The water does not have to quench thirst,
For I but come to observe the way liquid plays
In the solid wood.
I run to the well--
To splash fresh water onto my face.
With it, my tears and sweat blend together
And I beseech relief to meet me.
The water reflects to me a steadiness
That was not allowed to me by
Distractions and a raced pace.
I look into the designated hole on the ground
And see the sky above,
Bright and dancing.
And darkness ceases to be a thing of fear.
Instead, it’s a theatre for potential
Within the well toward which I run.
Today, I sit by the well.
And watch as strangers, too,
Draw their bucketfuls.
I am not ready yet to look again
Into the depths of the designated hole on the ground,
So I will wait
Until I have no choice but to pick up my wooden retriever
And let it fall and scoop up
What it will.
What "Apart" Meant
We rented the room at the end of the hallway
On D Building’s silent
With odd-numbered rooms on the right
And even-numbered rooms to the left.
Our neighbor’s door
Was marked with red paint.
Or was it marker?
With a hexagonal wooden ornament
and cased-in mirror.
The street we chose was hidden away
From the loud krump of the city.
Our building had a forcefield temperature setting
Of at least 70 degrees.
We opened an eggshell-coated entrance,
And saw the sunlight shining through the edges of thick, heavy, cream-colored curtains.
There was a queen-sized bed, walking space, and big, white dressers with mirrors.

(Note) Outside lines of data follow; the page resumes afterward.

(** A probe that ends is the one of the map. *)
Lemma upsert_rep_inv tb m h idx r tb' : rep tb m → upsert tb h idx = Some (r, tb') → r = m !! h ∧ rep tb' (<[h := idx]> m).
Proof.
  intros Hr Hu. destruct (decide (size m < length (slots tb) ∨ is_Some (m !! h))) as [Hm|Hm].
  - destruct (upsert_rep tb m h idx Hr Hm) as (tb2 & Hu' & ? & _). rewrite Hu in Hu'. by simplify_eq.
  - exfalso. assert (¬ size m < length (slots tb) ∧ m !! h = None) as [Hsz Hh] by (rewrite eq_None_not_Some; tauto). pose proof (rep_wf _ _ Hr) as Hwf.
    assert (size m ≤ length (slots tb)) as Hle.
    { assert (dom m ⊆ list_to_set (ts_hash <$> slots tb)) as Hsub%subseteq_size.
      - intros k Hk%elem_of_dom. destruct (rep_found _ _ Hr k Hk) as (d & _ & _ & Hkd & _). rewrite elem_of_list_to_set, list_elem_of_fmap.
        exists (at_ tb k d). split; [done|]. eapply list_elem_of_lookup_2. by apply at_lookup.
      - rewrite size_dom in Hsub. pose proof (size_list_to_set_le (ts_hash <$> slots tb)) as Hl. rewrite length_fmap in Hl. lia. }
    unfold upsert in Hu. rewrite <-(pos_0 _ Hwf), upsert_loop_spin in Hu; [done|done|]. apply (full_passed tb m); [done|lia|done].
Qed.

(** A new stamp empties the table, also when the stamp wraps around. *)
Lemma clear_rep tb : wf tb → rep (clear tb) ∅.
Proof.
  intros [(k & Hlen & Hmask) Hst Hlt]. unfold clear. cbn [stamp slots mask].
  assert (∀ i s, slots (clear tb) !! i = Some s → ¬ live (clear tb) s) as Hdead.
  { intros i s. unfold clear, live. cbn [stamp]. destruct (N.eqb_spec ((stamp tb + 1) mod 2 ^ 32) 0) as [E|E]; cbn.
    - rewrite list_lookup_fmap, fmap_Some. intros (s' & _ & ->). cbn. lia.
    - intros Hs. specialize (Hst i s Hs). assert (stamp tb + 1 < 2 ^ 32)%N; [|rewrite N.mod_small; lia].
      destruct (decide (stamp tb + 1 = 2 ^ 32)%N) as [Heq|]; [by rewrite Heq in E|lia]. }
  split.
  - unfold clear. cbn [stamp]. destruct (N.eqb_spec ((stamp tb + 1) mod 2 ^ 32) 0) as [E|E]; split; cbn.
    + exists k. by rewrite length_fmap.
    + intros i s. rewrite list_lookup_fmap, fmap_Some. intros (s' & _ & ->). cbn. lia.
    + lia.
    + by exists k.
    + intros i s Hs. specialize (Hst i s Hs). assert (stamp tb + 1 < 2 ^ 32)%N; [|rewrite N.mod_small; lia].
      destruct (decide (stamp tb + 1 = 2 ^ 32)%N) as [Heq|]; [by rewrite Heq in E|lia].
    + apply N.mod_lt. lia.
  - intros i s Hs Hl. by destruct (Hdead i s Hs).
  - intros h [x Hx]. done.
  - intros i j s s' Hs _ Hl. by destruct (Hdead i s Hs).
Qed.

Lemma clear_length tb : length (slots (clear tb)) = length (slots tb).
Proof. unfold clear. cbn [stamp]. destruct (_ =? 0)%N; cbn; by rewrite ?length_fmap. Qed.

Lemma new_wf n : wf (new (Pow2_new n)).
Proof.
  split; cbn.
  - exists (Nat.log2_up n). rewrite length_replicate. split; [done|]. unfold Pow2_new, next_power_of_two. by rewrite Nat2N.inj_pow.
  - intros i s [-> _]%lookup_replicate. done.
  - lia.
Qed.

(** ** Sequences of operations *)

Inductive Op : Type :=
| Clear
| Touch (hash : N) (idx : nat).

(** The last toucher of each cell since the last clear. *)
Definition touched_one (m : gmap N nat) (o : Op) : gmap N nat :=
  match o with Clear => ∅ | Touch h i => <[h := i]> m end.
Definition touched (ops : list Op) : gmap N nat := fold_left touched_one ops ∅.

Definition run_one (o : option t) (op : Op) : option t :=
  tb ← o; match op with Clear => Some (clear tb) | Touch h i => snd <$> upsert tb h i end.

(** A block begins with a clear of the table of its pool. *)
Definition run_ops (capacity : nat) (ops : list Op) : option t := fold_left run_one ops (Some (clear (new (Pow2_new capacity)))).

(** No clear of the sequence finds more cells than the table has slots. *)
Definition fits (capacity : nat) (ops : list Op) : Prop := ∀ pre, pre `prefix_of` ops → size (touched pre) ≤ Pow2_new capacity.

Lemma run_ops_rep capacity ops : fits capacity ops → ∃ tb, run_ops capacity ops = Some tb ∧ rep tb (touched ops) ∧ length (slots tb) = Pow2_new capacity.
Proof.
  induction ops as [|op ops IH] using rev_ind; intros Hf.
  - eexists. split; [done|]. split; [apply clear_rep, new_wf|]. rewrite clear_length. apply length_replicate.
  - destruct IH as (tb & Hrun & Hrep & Hlen); [intros pre Hpre; apply Hf; by apply prefix_app_r|].
    unfold run_ops, touched. rewrite !fold_left_app. fold (run_ops capacity ops). fold (touched ops). rewrite Hrun. cbn. destruct op as [|h i]; cbn.
    + eexists. split; [done|]. split; [apply clear_rep, Hrep|by rewrite clear_length].
    + destruct (upsert_rep tb (touched ops) h i Hrep) as (tb' & -> & Hrep' & Hlen').
      { specialize (Hf (ops ++ [Touch h i]) ltac:(done)). unfold touched in Hf at 1. rewrite fold_left_app in Hf. fold (touched ops) in Hf. cbn in Hf.
        destruct (touched ops !! h) eqn:E; [by right|left]. rewrite map_size_insert_None in Hf by done. lia. }
      exists tb'. split; [done|]. split; [done|]. by rewrite Hlen'.
Qed.

(** C8. The last-toucher table is a map from cells to their last touchers: over any
    sequence of touches and clears, through any number of stamp wraps, in which the
    cells fit the slots, a touch returns the transaction that touched the cell last
    since the last clear, and none when there is none. *)
Theorem touch_table_refines capacity ops h idx : fits capacity (ops ++ [Touch h idx]) →
  ∃ tb tb', run_ops capacity ops = Some tb ∧ upsert tb h idx = Some (touched ops !! h, tb').
Proof.
  intros Hf. destruct (run_ops_rep capacity ops) as (tb & Hrun & Hrep & Hlen); [intros pre Hpre; apply Hf; by apply prefix_app_r|].
  destruct (upsert_rep tb (touched ops) h idx Hrep) as (tb' & Hu & _); [|by exists tb, tb'].
  specialize (Hf _ ltac:(done)). unfold touched in Hf. rewrite fold_left_app in Hf. fold (touched ops) in Hf. cbn in Hf.
  destruct (touched ops !! h) eqn:E; [by right|left]. rewrite map_size_insert_None in Hf by done. lia.
Qed.

(** C9. Nothing bounds the cells that a block touches by the slots of the table: when
    every slot is taken, the touch of one more cell probes for ever, and with it the
    thread that feeds the block. *)
Theorem full_table_spins capacity ops h idx : fits capacity ops → size (touched ops) = Pow2_new capacity → touched ops !! h = None →
  ∃ tb, run_ops capacity ops = Some tb ∧ ∀ fuel, upsert_loop fuel tb h idx (home tb h) = None.
Proof.
  intros Hf Hfull Hh. destruct (run_ops_rep capacity ops Hf) as (tb & Hrun & Hrep & Hlen). exists tb. split; [done|]. intros fuel.
  pose proof (rep_wf _ _ Hrep) as Hwf. rewrite <-(pos_0 tb Hwf). apply upsert_loop_spin; [done|]. apply full_passed with (touched ops); [done|congruence|done].
Qed.
End TouchTable.

(** Two slots: a wrapped stamp, then a cell touched twice. *)
Lemma touch_table_refines_witness : ∃ tb tb',
  TouchTable.run_ops 2 [TouchTable.Touch 5 0; TouchTable.Clear; TouchTable.Touch 5 1; TouchTable.Touch 7 2] = Some tb ∧
  TouchTable.upsert tb 5 3 = Some (Some 1, tb').
Proof.
  apply (TouchTable.touch_table_refines 2 [TouchTable.Touch 5 0; TouchTable.Clear; TouchTable.Touch 5 1; TouchTable.Touch 7 2] 5 3).
  intros pre Hpre. destruct pre as [|? [|? [|? [|? [|? [|? pre]]]]]]; destruct Hpre as [k Hk]; simplify_eq/=; apply (bool_decide_eq_true_1 (_ ≤ _)); reflexivity.
Defined.

Lemma full_table_spins_witness : ∃ tb, TouchTable.run_ops 2 [TouchTable.Touch 5 0; TouchTable.Touch 7 1] = Some tb ∧
  ∀ fuel, TouchTable.upsert_loop fuel tb 9 2 (TouchTable.home tb 9) = None.
Proof.
  apply (TouchTable.full_table_spins 2 [TouchTable.Touch 5 0; TouchTable.Touch 7 1] 9 2); [|done|done].
  intros pre Hpre. destruct pre as [|? [|? [|? pre]]]; destruct Hpre as [k Hk]; simplify_eq/=; apply (bool_decide_eq_true_1 (_ ≤ _)); reflexivity.
Defined.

There was a painting of a white lily mounted over the headboard.
And the best part:
Opaque, glazed, glass doors that could meet together in the middle to close
And could glide to the sides of the room if we so chose to open them.
My then-roommate, ex-lover, past-friend, now-stranger
Would cook in our sun-lit kitchen.
He built a nest in the balcony for birds hiding from the rain,
“Since,” he said, “the trees outside do not have sturdy enough branches.”
He was a live-in Saint Francis of Assisi,
An in-house Snow White.
Our apartment can be found at the corner of where the motorcycles were parked, or are parked.
As I visit the details of our home in Ramkhamhaeng 26, I remember:
Being “apart” meant that we would no longer be roommates, no longer lovers, no longer friends.
My now imaginary friend lives in another space, with another woman, where he cooks
In another kitchen, and cares for another bird, in another nest, in the present tense.